[WHAT YOU ARE ASKED TO DO]: Report each line of the listing that carries the word "split".

===

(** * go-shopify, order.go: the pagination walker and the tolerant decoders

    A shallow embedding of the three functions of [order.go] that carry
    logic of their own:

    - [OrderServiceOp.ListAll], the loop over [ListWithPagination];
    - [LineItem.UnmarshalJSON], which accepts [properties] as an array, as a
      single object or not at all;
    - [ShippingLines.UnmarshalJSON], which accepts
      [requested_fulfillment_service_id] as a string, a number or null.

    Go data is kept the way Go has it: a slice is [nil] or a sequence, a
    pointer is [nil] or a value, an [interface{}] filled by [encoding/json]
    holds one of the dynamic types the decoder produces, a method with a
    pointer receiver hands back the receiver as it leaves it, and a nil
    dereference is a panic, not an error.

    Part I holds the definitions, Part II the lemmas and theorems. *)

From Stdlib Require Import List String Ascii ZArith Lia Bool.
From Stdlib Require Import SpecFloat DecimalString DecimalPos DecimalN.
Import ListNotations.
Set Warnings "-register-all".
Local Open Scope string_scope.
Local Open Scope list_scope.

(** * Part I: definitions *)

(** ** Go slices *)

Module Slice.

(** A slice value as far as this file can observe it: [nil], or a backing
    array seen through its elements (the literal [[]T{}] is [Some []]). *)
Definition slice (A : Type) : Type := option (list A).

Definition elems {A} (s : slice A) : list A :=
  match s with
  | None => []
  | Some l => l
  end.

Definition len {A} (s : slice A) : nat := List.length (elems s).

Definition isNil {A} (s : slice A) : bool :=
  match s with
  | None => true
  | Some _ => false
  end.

===

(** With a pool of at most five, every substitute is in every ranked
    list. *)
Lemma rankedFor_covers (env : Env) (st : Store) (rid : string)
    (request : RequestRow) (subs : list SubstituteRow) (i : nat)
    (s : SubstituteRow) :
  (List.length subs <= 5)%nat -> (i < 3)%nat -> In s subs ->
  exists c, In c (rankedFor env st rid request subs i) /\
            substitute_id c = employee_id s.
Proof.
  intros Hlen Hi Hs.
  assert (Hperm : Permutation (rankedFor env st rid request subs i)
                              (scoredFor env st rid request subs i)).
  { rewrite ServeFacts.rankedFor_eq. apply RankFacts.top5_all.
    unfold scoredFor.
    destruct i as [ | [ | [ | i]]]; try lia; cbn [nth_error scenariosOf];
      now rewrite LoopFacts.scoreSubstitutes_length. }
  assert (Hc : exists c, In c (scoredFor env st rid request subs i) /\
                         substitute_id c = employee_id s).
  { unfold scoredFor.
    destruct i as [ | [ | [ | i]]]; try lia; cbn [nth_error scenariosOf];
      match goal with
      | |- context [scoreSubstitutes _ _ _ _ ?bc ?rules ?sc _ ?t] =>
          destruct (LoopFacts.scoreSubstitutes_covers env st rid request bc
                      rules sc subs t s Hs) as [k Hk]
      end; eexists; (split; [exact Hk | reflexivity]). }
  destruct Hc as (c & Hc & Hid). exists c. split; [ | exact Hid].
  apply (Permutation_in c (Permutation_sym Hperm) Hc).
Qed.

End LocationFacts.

===

[RESULT OF THIS TASK]:
      end; eexists; (split; [exact Hk | reflexivity]). }
  destruct Hc as (c & Hc & Hid). exists c. split; [ | exact Hid].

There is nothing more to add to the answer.